◆ EXERCISE ◆
Print exactly the lines below between the line holding "and the parent" and the line holding "(files w1) r", inclusive, and nothing more.

◆ STUDY MATERIAL ◆
-- Opening Marker --
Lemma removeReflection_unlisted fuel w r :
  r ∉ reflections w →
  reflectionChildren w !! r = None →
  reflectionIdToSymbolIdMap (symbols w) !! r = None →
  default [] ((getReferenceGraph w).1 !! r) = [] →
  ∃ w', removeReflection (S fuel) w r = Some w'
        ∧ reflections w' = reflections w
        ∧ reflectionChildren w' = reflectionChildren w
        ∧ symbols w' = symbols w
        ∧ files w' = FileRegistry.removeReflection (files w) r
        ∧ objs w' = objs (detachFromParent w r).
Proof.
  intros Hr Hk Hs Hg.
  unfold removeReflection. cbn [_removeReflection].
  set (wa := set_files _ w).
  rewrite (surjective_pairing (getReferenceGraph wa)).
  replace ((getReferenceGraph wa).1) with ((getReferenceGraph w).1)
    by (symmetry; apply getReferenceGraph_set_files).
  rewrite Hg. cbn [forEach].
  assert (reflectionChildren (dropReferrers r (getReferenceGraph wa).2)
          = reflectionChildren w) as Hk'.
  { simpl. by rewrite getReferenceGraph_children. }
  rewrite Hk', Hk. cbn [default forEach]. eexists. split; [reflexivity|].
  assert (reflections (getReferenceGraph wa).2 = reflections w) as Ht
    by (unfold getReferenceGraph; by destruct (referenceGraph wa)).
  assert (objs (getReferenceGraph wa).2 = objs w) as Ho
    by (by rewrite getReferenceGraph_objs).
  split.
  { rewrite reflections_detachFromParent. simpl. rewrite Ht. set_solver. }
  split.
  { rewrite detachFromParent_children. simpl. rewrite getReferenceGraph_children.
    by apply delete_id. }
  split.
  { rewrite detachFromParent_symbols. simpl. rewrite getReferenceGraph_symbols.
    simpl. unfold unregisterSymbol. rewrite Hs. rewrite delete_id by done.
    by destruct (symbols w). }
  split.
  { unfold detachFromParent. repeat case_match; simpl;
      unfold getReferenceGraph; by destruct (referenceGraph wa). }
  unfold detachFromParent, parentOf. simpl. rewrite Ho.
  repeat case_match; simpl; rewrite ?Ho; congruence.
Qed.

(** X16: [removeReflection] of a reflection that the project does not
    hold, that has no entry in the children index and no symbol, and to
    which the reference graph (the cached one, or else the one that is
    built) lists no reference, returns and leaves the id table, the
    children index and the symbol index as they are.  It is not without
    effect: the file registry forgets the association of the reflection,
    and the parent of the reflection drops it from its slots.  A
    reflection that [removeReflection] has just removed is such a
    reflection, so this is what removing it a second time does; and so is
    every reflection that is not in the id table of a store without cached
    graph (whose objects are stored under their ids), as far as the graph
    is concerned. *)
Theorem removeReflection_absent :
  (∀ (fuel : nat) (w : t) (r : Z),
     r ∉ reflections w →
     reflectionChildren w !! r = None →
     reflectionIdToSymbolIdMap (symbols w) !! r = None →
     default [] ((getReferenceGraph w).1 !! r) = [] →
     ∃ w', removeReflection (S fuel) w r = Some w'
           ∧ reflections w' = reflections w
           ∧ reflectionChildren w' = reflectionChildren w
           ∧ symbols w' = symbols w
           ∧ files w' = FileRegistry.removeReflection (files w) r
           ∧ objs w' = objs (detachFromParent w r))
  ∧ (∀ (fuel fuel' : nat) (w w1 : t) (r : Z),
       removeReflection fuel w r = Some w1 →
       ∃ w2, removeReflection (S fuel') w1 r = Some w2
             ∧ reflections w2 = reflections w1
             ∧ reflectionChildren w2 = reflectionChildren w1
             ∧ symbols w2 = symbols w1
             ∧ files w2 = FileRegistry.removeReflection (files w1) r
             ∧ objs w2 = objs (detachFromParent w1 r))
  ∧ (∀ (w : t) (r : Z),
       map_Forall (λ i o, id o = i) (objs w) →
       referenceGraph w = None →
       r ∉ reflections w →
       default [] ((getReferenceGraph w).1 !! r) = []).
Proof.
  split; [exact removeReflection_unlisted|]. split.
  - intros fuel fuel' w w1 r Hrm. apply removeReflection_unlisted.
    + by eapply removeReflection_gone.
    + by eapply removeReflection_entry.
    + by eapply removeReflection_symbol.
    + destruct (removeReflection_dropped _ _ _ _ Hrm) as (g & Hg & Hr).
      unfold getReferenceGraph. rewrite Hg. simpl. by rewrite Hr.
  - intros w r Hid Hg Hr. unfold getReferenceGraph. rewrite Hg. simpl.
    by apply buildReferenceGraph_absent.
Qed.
-- Closing Marker --
◆ EXERCISE ANSWER ◆
    and the parent of the reflection drops it from its slots.  A
    reflection that [removeReflection] has just removed is such a
    reflection, so this is what removing it a second time does; and so is
    every reflection that is not in the id table of a store without cached
    graph (whose objects are stored under their ids), as far as the graph
    is concerned. *)
Theorem removeReflection_absent :
  (∀ (fuel : nat) (w : t) (r : Z),
     r ∉ reflections w →
     reflectionChildren w !! r = None →
     reflectionIdToSymbolIdMap (symbols w) !! r = None →
     default [] ((getReferenceGraph w).1 !! r) = [] →
     ∃ w', removeReflection (S fuel) w r = Some w'
           ∧ reflections w' = reflections w
           ∧ reflectionChildren w' = reflectionChildren w
           ∧ symbols w' = symbols w
           ∧ files w' = FileRegistry.removeReflection (files w) r
           ∧ objs w' = objs (detachFromParent w r))
  ∧ (∀ (fuel fuel' : nat) (w w1 : t) (r : Z),
       removeReflection fuel w r = Some w1 →
       ∃ w2, removeReflection (S fuel') w1 r = Some w2
             ∧ reflections w2 = reflections w1
             ∧ reflectionChildren w2 = reflectionChildren w1
             ∧ symbols w2 = symbols w1
             ∧ files w2 = FileRegistry.removeReflection (files w1) r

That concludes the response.